La Grèce a également opposé son veto à la pleine participation de la Turquie au programme européen SAFE, ce qui signifie que les prêts de l’UE ne peuvent financer que des produits dont 35 % ou moins des composants proviennent de Turquie.

La Grèce met en garde l’Allemagne

Ce n’est pas la première fois qu’une telle clause est évoquée. Cependant, elle semble refaire surface alors que la marine grecque cherche à se procurer de nouveaux sous-marins.

À Athènes, des sources proches des discussions soulignent la décision prise par l’Allemagne de fournir à la Grèce des sous-marins avancés de type 214 et, des années plus tard, malgré la pression grecque, d’en fournir également à Ankara.

L’Allemagne fait partie des pays — aux côtés de la France, de la Suède, de l’Italie et de la Corée du Sud — qui se disputent le nouveau contrat de sous-marins de la Grèce. Parallèlement, la Grèce devrait bientôt signer un accord distinct avec les États-Unis et la Corée du Sud dans le domaine de la construction navale, a déclaré cette semaine l’ambassadeur américain à Athènes.

Euractiv a appris qu’Athènes avait l’intention d’utiliser la clause relative à la Turquie comme levier dans le processus d’appel d’offres pour les sous-marins.
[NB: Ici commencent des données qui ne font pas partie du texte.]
(** A rule for the loop over the new reactions: [P] holds before each turn
    for the reactions still to come, [Q] holds when the loop returns from the
    function at the compound limit. *)
Lemma explore_rxns_rule (P : list (option MineRecord) -> Expansion -> Prop)
    (Q : Expansion -> Prop) :
  (forall rest st, P (None :: rest) st -> P rest st) ->
  (forall rxn rest st, _id rxn = None -> P (Some rxn :: rest) st -> P rest st) ->
  (forall rxn rxn_id rest st,
     _id rxn = Some rxn_id -> P (Some rxn :: rest) st ->
     exists st1 new,
       scan_rxn_comps C_limit rxn_id (ExtractReactionCompIds rxn) st ∅ = Ok (st1, new)
       /\ (rxn_id ∈ rxn_exceeding_C_limit st1 -> P rest st1)
       /\ (rxn_id ∉ rxn_exceeding_C_limit st1 ->
           exists fl,
             harvest comp_limit (set_iter new)
               (mkExpansion (comp_dict st1) (<[rxn_id := rxn]> (rxn_dict st1))
                  (comps st1) (extended_comp_ids st1) (rxn_exceeding_C_limit st1)
                  (comp_exceeding_C_limit st1) (comp_cache st1)) = Ok fl
             /\ match fl with
                | Next st3 => P rest st3
                | Return st3 => Q st3
                end)) ->
  forall new_rxns st,
    P new_rxns st ->
    exists fl,
      explore_rxns set_iter comp_limit C_limit new_rxns st = Ok fl
      /\ match fl with
         | Next st' => P [] st'
         | Return st' => Q st'
         end.
Proof.
  intros Hnone Hnoid Hturn.
  induction new_rxns as [|[rxn|] rest IH]; intros st HP; simpl.
  - exists (Next st). auto.
  - destruct (_id rxn) as [rxn_id|] eqn:Hid; [|by apply IH, (Hnoid rxn)].
    destruct (Hturn rxn rxn_id rest st Hid HP) as (st1 & new & -> & Hmarked & Hadmit).
    cbn [bind]. case_bool_decide as Hin; [by apply IH, Hmarked|].
    destruct (Hadmit Hin) as (fl & -> & Hfl). cbn [bind].
    destruct fl as [st3|st3]; [by apply IH|].
    exists (Return st3). auto.
  - by apply IH, Hnone.
Qed.

(** The loop over the new reactions keeps the stored compounds within the
    carbon limit and the counter within [bound]. *)
Lemma explore_rxns_ok (bound : Z) (new_rxns : list (option MineRecord)) (st : Expansion) :
  comp_limit <= bound ->
  expansion_ok C_limit (bound - 1) st ->
  exists fl,
    explore_rxns set_iter comp_limit C_limit new_rxns st = Ok fl
    /\ match fl with
       | Next st' => expansion_ok C_limit (bound - 1) st'
       | Return st' => expansion_ok C_limit bound st'
       end.
Proof.
  intros Hbound.
  apply (explore_rxns_rule (fun _ st => expansion_ok C_limit (bound - 1) st)
           (fun st => expansion_ok C_limit bound st)); auto.
  clear st. intros rxn rxn_id rest st Hid (Hvals & Hsize & Hcomps).
  destruct (scan_rxn_comps_spec rxn_id (ExtractReactionCompIds rxn) st ∅)
    as (st1 & new & Hscan & Hd & Hr & Hc & He & Hca & Hnew & _).
  exists st1, new. split; [exact Hscan|]. split.
  - intros _. unfold expansion_ok. by rewrite Hd, Hc.
  - intros _.
    destruct (harvest_spec (set_iter new)
                (mkExpansion (comp_dict st1) (<[rxn_id := rxn]> (rxn_dict st1))
                   (comps st1) (extended_comp_ids st1) (rxn_exceeding_C_limit st1)
                   (comp_exceeding_C_limit st1) (comp_cache st1)))
      as (fl & Hfl & _ & _ & _ & _ & _ & Hfrom & Hs & Hcount).
    { intros x Hx%elem_of_set_iter. simpl. rewrite Hca.
      destruct (Hnew x Hx) as [Hx'|(c & -> & _)]; [|eauto].
      by apply not_elem_of_empty in Hx'. }
    exists fl. split; [exact Hfl|]. simpl in Hfrom, Hs, Hcount.
    rewrite Hd, ?Hc, ?Hca in *.
    assert (Hvals' : forall k c, comp_dict (flow_state fl) !! k = Some c ->
                       exceeds_limit c C_limit = false).
    { intros k c Hk. destruct (Hfrom k c Hk) as [Hold|[Hin Hcache]]; [by eapply Hvals|].
      apply elem_of_set_iter in Hin.
      destruct (Hnew k Hin) as [Hk'|(c' & Hc' & Hpass)];
        [by apply not_elem_of_empty in Hk'|]. congruence. }
    destruct fl as [st3|st3]; simpl in *; (split; [exact Hvals'|]); lia.
Qed.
Toutefois, des sources du secteur de la défense avertissent que la Grèce pourrait avoir une marge de manœuvre limitée pour exercer des pressions sur cette question, compte tenu du niveau avancé de l’industrie de défense nationale turque et de la concurrence croissante sur le marché mondial des armes. Cela ne serait possible qu’avec des pays avec lesquels existent des accords de défense mutuelle, tels que la France, ont ajouté ces sources.